Testing software fast and hard

A version of this blog was originally posted by Test Magazine in March 2019, we’re sharing it once more for those who missed it the first time around!

Developers like flame wars. Last Friday, when the afternoon was slowing in the office, an inadvertent GIF on Slack sparked some friendly debate about the right way to test. Because winning flame wars is important, here is my “well, actually”…

At some point in the 2000s, when PHP wasn’t just considered a templating language anymore and Ruby just got on Rails, the programming community decided that dynamically typed languages are a great way to reduce cognitive load on the programmer, to stay ruthlessly pragmatic, and avoid the factory-like culture of Java.

The Facebook mantra of “Move fast and break things” since has been perpetuated all over the startup scene, and is looked at the way you build business, products, houses, or anything, really, that can collapse on you. And if you’ve ever worked on software, you know that what can happen, will happen.

Along the way somewhere Clean Code arrived, and the rise of TDD gathered a crowd around Writing Tests First, the belief in The Coverage, and other mantras that are fun to recite, but significantly less fun to do.

A lot of self-help books like Clean Code are vaguely based on personal experience, and bring certain programming patterns into domains where they had traditionally not been used: for instance, simplify the C++-esque object orientation with some functional programming concepts such as small, simple, pure functions.

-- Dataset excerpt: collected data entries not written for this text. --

(* ===== verification/ExecutorPoolStop.v ===== *)
(** * The end of an executor pool

    Models the destructor of the pool ([executor_pool.h]) with [Executor::Stop]
    ([executor.h]) and the loops of [Pool::Clean] ([pool.h]) over the
    transition system of [ExecutorPool].  The destructor is one more thread
    with a program counter; its steps interleave with those of the threads of
    the executors.  A step that has to wait leaves the state as it is. *)

From S2P Require Import Prelude Pool TaskQueue ExecutorPool.

(** ** The destructor *)

(** Where it goes on after an executor was stopped. *)
Inductive After := KPool | KBusy (temp : Z) | KIdle (temp : Z).

(** Where the destructor stands.

    [executor_pool.h:55-75] ~ExecutorPool *)
Inductive DPc :=
  | DBegin
  | DCleanExecs
  | DCleanDelay
  | DTake                                    (** before the scheduler is moved out *)
  | DPool                                    (** before [pool_.Clean] *)
  | DBusy (temp : Z)
  | DIdle (temp : Z)
  | DStop (x : DataRef) (k : After)          (** before [Stop] has the mutex of the executor *)
  | DWait (x : DataRef) (k : After)          (** in [cond_.wait] *)
  | DFree
  | DEnd.

#[export] Instance After_eq_dec : EqDecision After.
Proof. solve_decision. Defined.
#[export] Instance DPc_eq_dec : EqDecision DPc.
Proof. solve_decision. Defined.

Definition resume (k : After) : DPc :=
  match k with KPool => DPool | KBusy temp => DBusy temp | KIdle temp => DIdle temp end.

Definition set_poolStatus v s := mkSys (pool_ s) (delayTasks_ s) (execs_ s) (scheduler_ s) (taskId_ s) v (mtx_ s) (executors s) (calls s) (clock s) (log s).

(** The head of a list, whose executor is to be stopped next.

    [pool.h:113-118] Clean *)
Definition next_to_close (head_of : Pool -> option positive) : SO Sys (option DataRef) :=
  s ← run_st get;
  match head_of (pool_ s) with
  | None => mret None
  | Some _ => n ← on_pool (deref (head_of (pool_ s))); mret (Some (pdata n))
  end.

(** The first half of [Stop], [None] when it has to wait for the mutex.

    [executor.h:90-94] Stop *)
Definition Stop_begin (x : DataRef) : SO Sys (option unit) :=
  s ← run_st get;
  match executors s !! x with
  | Some e =>
      if mutex_free e
      then run_st (set_executor x (mkExecutor IS_STOPPING (waits_ e) (bound_ e) (pc e)));; mret (Some tt)
      else mret None
  | None => run_out Undef
  end.

(** Whether the wait of [Stop(true)] is over.

    [executor.h:95-96] Stop *)
Definition Stop_done (x : DataRef) : SO Sys bool :=
  s ← run_st get;
  match executors s !! x with
  | Some e => mret (mutex_free e && bool_decide (status e = STOPPED))
  | None => run_out Undef
  end.

(** [executor_pool.h:55-75] ~ExecutorPool *)
Definition destroy_step (d : DPc) : SO Sys DPc :=
  s ← run_st get;
  match d with
  | DBegin => run_st (modify (set_poolStatus IS_STOPPING));; mret DCleanExecs
  | DCleanExecs =>
      match execs_ s with
      | None => mret DCleanDelay
      | Some _ => on_queue Execs (run_st PQ_Clean);; mret DCleanDelay
      end
  | DCleanDelay => on_queue Delay (run_st PQ_Clean);; mret DTake
  | DTake =>
      if mtx_ s then mret DTake else
      run_st (modify (set_scheduler None));;
      mret (match scheduler_ s with Some x => DStop x KPool | None => DPool end)
  | DPool =>
      let temp := min_ (pool_ s) in
      on_pool (run_st (modify (set_min 0)));;
      mret (DBusy temp)
  | DBusy temp =>
      h ← next_to_close busy_;
      mret (match h with Some x => DStop x (KBusy temp) | None => DIdle temp end)
  | DIdle temp =>
      h ← next_to_close idle_;
      match h with
      | Some x => mret (DStop x (KIdle temp))
      | None => on_pool (run_st (modify (set_min temp)));; mret DFree
      end
  | DStop x k =>
      r ← Stop_begin x;
      mret (match r with Some _ => DWait x k | None => DStop x k end)
  | DWait x k =>
      r ← Stop_done x;
      mret (if (r : bool) then resume k else DWait x k)
  | DFree =>
      run_st (modify (set_execs None));;
      run_st (modify (set_poolStatus STOPPED));;
      mret DEnd
  | DEnd => mret DEnd
  end.

(** ** Runs *)

(** A step of the destructor; of the rest; and the end of the time for which an
    executor that was told to stop still waits. *)
Inductive DAction := DOwn | DSys (a : Action) | DLate (x : DataRef).

#[export] Instance DAction_eq_dec : EqDecision DAction.
Proof. solve_decision. Defined.

Definition DSt := (DPc * Sys)%type.

Definition d_step (a : DAction) (ds : DSt) : outcome DSt :=
  match a with
  | DOwn => '(d, s) ← destroy_step ds.1 ds.2; Done (d, s)
  | DSys b => '(_, s) ← sys_step b ds.2; Done (ds.1, s)
  | DLate x =>
      match executors ds.2 !! x with
      | Some e => if bool_decide (status e = IS_STOPPING) then '(_, s) ← sys_step (ATimeout x) ds.2; Done (ds.1, s) else Done ds
      | None => Done ds
      end
  end.

Fixpoint d_run (as_ : list DAction) (ds : DSt) : outcome DSt :=
  match as_ with [] => Done ds | a :: as' => ds' ← d_step a ds; d_run as' ds' end.

(** Once the destructor runs, the application keeps out. *)
Definition d_internal (a : DAction) : Prop := match a with DSys b => internal b | _ => True end.

(** ** A pool of one executor that comes down *)

Definition plain (t : Task) : Prop := forall f id, exec t <> Forward f id.

(** A task that runs once. *)
Definition once (t : Task) : Prop := interval t = INVALID_INTERVAL /\ plain t.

In reality, there has been a lot of research on the software crisis and how to get out of the mess we’re in, and it often contradicts the wisdom of the crowd. Let’s take a look at different strategies that drive software quality, and where they actually make a difference.

From the bottom to top, I generally look at software verification at the following layers: type system, unit tests, integration tests, and organizational management structure.

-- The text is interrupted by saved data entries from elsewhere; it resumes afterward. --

Lemma op_move n w p i j : sound n w p -> few n w -> (i < n)%nat -> (j < n)%nat ->
  exists p', op_step (OMove i j) p = Done p' /\ sound n w p'.
Proof.
  intros Hs Hf Hi Hj. pose proof (fits_vars n w p [None] [] Hs Hf ltac:(cbn; lia)) as Hfit. pose proof Hs as (Hn & Hw & Hc).
  apply counted_null in Hc.
  rewrite (move_perm (svars p) i j (svar i p) (svar j p) None) in Hc by (apply svar_lookup; lia).
  destruct (c_dec _ _ _ _ Hc) as (m' & E & Hc').
  { unfold fits in *. cbn [length app] in *. by rewrite !length_insert. }
  eexists. split; [cbn [op_step]; unfold with_mem, sptr_move_assign; by rewrite (so_bind_Done _ _ _ _ _ E)|].
  split; [cbn; by rewrite !length_insert|done].
Qed.

Lemma op_clear n w p i : sound n w p -> few n w -> (i < n)%nat -> exists p', op_step (OClear i) p = Done p' /\ sound n w p'.
Proof.
  intros Hs Hf Hi. pose proof Hs as (Hn & Hw & Hc). apply counted_null in Hc.
  destruct (op_assign n w p i _ _ Hs Hf Hi Hc) as (m' & E & Hs'). eexists. split; [|exact Hs'].
  cbn [op_step]. unfold with_mem, sptr_clear. by rewrite (so_bind_Done _ _ _ _ _ E).
Qed.

Lemma op_pass n w p i : sound n w p -> few n w -> (i < n)%nat -> exists p', op_step (OPass i) p = Done p' /\ sound n w p'.
Proof.
  intros Hs Hf Hi. pose proof (fits_vars n w p [] [] Hs Hf ltac:(cbn; lia)) as Hfit.
  pose proof (fits_vars n w p [svar i p] [] Hs Hf ltac:(cbn; lia)) as Hfit2. pose proof Hs as (Hn & Hw & Hc).
  destruct (c_inc _ _ _ (svar i p) Hc Hfit) as (m1 & E1 & Hc1); [right; apply svar_in; lia|].
  destruct (c_dec _ _ _ _ Hc1 Hfit2) as (m' & E & Hc'). exists (mkProg (svars p) (wvars p) m'). split; [|by split_and!].
  assert (E0 : sptr_copy (svar i p) (mem p) = Done (svar i p, m1)) by (unfold sptr_copy; by rewrite (so_bind_Done _ _ _ _ _ E1)).
  cbn [op_step]. unfold with_mem, sptr_delete. by rewrite (so_bind_Done _ _ _ _ _ E0), E.
Qed.

Lemma op_weak n w p k i : sound n w p -> few n w -> (k < w)%nat -> (i < n)%nat ->
  exists p', op_step (OWeak k i) p = Done p' /\ sound n w p'.
Proof.
  intros Hs Hf Hk Hi. pose proof (fits_vars n w p [] [] Hs Hf ltac:(cbn; lia)) as Hfit. pose proof Hs as (Hn & Hw & Hc).
  destruct (c_new_weak _ _ _ (svar i p) Hc Hfit) as (q & m1 & E1 & Hc1); [right; apply svar_in; lia|].
  destruct (op_wassign n w p k _ _ Hs Hf Hk Hc1) as (m' & E & Hs'). eexists. split; [|exact Hs'].
  cbn [op_step]. unfold with_mem, wptr_assign_sptr. by rewrite (so_bind_Done _ _ _ _ _ E1), (so_bind_Done _ _ _ _ _ E).
Qed.

Lemma op_wcopy n w p k l : sound n w p -> few n w -> (k < w)%nat -> (l < w)%nat ->
  exists p', op_step (OWCopy k l) p = Done p' /\ sound n w p'.
Proof.
  intros Hs Hf Hk Hl. pose proof (fits_vars n w p [] [] Hs Hf ltac:(cbn; lia)) as Hfit. pose proof Hs as (Hn & Hw & Hc).
  destruct (c_w_inc _ _ _ (wvar l p) Hc Hfit) as (m1 & E1 & Hc1); [right; apply wvar_in; lia|].
  destruct (op_wassign n w p k _ _ Hs Hf Hk Hc1) as (m' & E & Hs'). eexists. split; [|exact Hs'].
  cbn [op_step]. unfold with_mem, wptr_assign. by rewrite (so_bind_Done _ _ _ _ _ E1), (so_bind_Done _ _ _ _ _ E).
Qed.

Lemma op_wclear n w p k : sound n w p -> few n w -> (k < w)%nat -> exists p', op_step (OWClear k) p = Done p' /\ sound n w p'.
Proof.
  intros Hs Hf Hk. pose proof Hs as (Hn & Hw & Hc). apply counted_wnull in Hc.
  destruct (op_wassign n w p k _ _ Hs Hf Hk Hc) as (m' & E & Hs'). eexists. split; [|exact Hs'].
  cbn [op_step]. unfold with_mem, wptr_assign_raw. cbn [new_weak]. rewrite so_bind_ret. by rewrite (so_bind_Done _ _ _ _ _ E).
Qed.

(** Promotion gives what the weak pointer refers to, while it lives. *)
Lemma op_promote n w p i k : sound n w p -> few n w -> (k < w)%nat -> (i < n)%nat ->
  exists p', op_step (OPromote i k) p = Done p' /\ sound n w p' /\
    forall o, (exists q, wvar k p = Some q /\ target (mem p) q o) <-> svar i p' = Some o.
Proof.
  intros Hs Hf Hk Hi. pose proof (fits_vars n w p [] [] Hs Hf ltac:(cbn; lia)) as Hfit. pose proof Hs as (Hn & Hw & Hc).
  destruct (c_promote _ _ _ (wvar k p) Hc Hfit) as (t & m1 & E1 & Hc1 & Ht); [right; apply wvar_in; lia|].
  pose proof (fits_vars n w p [t] [] Hs Hf ltac:(cbn; lia)) as Hfit1.
  destruct (c_inc _ _ _ t Hc1 Hfit1) as (m2 & E2 & Hc2); [right; left|].
  pose proof (fits_vars n w p [t; t] [] Hs Hf ltac:(cbn; lia)) as Hfit2.
  assert (Hi' : (Datatypes.S i < length (t :: svars p))%nat) by (cbn; lia).
  destruct (c_assign (t :: svars p) (wvars p) m2 (Datatypes.S i) t (svar i p) Hc2 Hi' Hfit2 eq_refl) as (m3 & E3 & Hc3).
  change (<[Datatypes.S i := t]> (t :: svars p)) with (t :: <[i := t]> (svars p)) in Hc3.
  destruct (c_dec _ _ _ _ Hc3) as (m4 & E4 & Hc4).
  { unfold fits in *. cbn [length app] in *. by rewrite length_insert. }
  exists (mkProg (<[i := t]> (svars p)) (wvars p) m4). split; [|split].
  - assert (E0 : sptr_assign (svar i p) t m1 = Done (t, m3)).
    { unfold sptr_assign. by rewrite (so_bind_Done _ _ _ _ _ E2), (so_bind_Done _ _ _ _ _ E3). }
    cbn [op_step]. unfold with_mem, wptr_promote, sptr_delete.
    by rewrite (so_bind_Done _ _ _ _ _ E1), (so_bind_Done _ _ _ _ _ E0), (so_bind_Done _ _ _ _ _ E4).
  - split; [cbn; by rewrite length_insert|done].
  - intros o. rewrite Ht. unfold svar. cbn [svars]. rewrite list_lookup_insert_eq by lia. done.
Qed.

Wait what? Organizational management structure? Well, maybe we can start with that then.

Management

Organizational behaviour is a social science on its own right, and studies the subtle art of people management structures. Since software is usually made by humans, they have needs, internal and external motivators, and occasionally need to work together to deliver some deliverable.

“quantifiable results from the study show that team and collaboration structure can be a better predictor of quality than tooling, testing strategies, or other code-based metrics.”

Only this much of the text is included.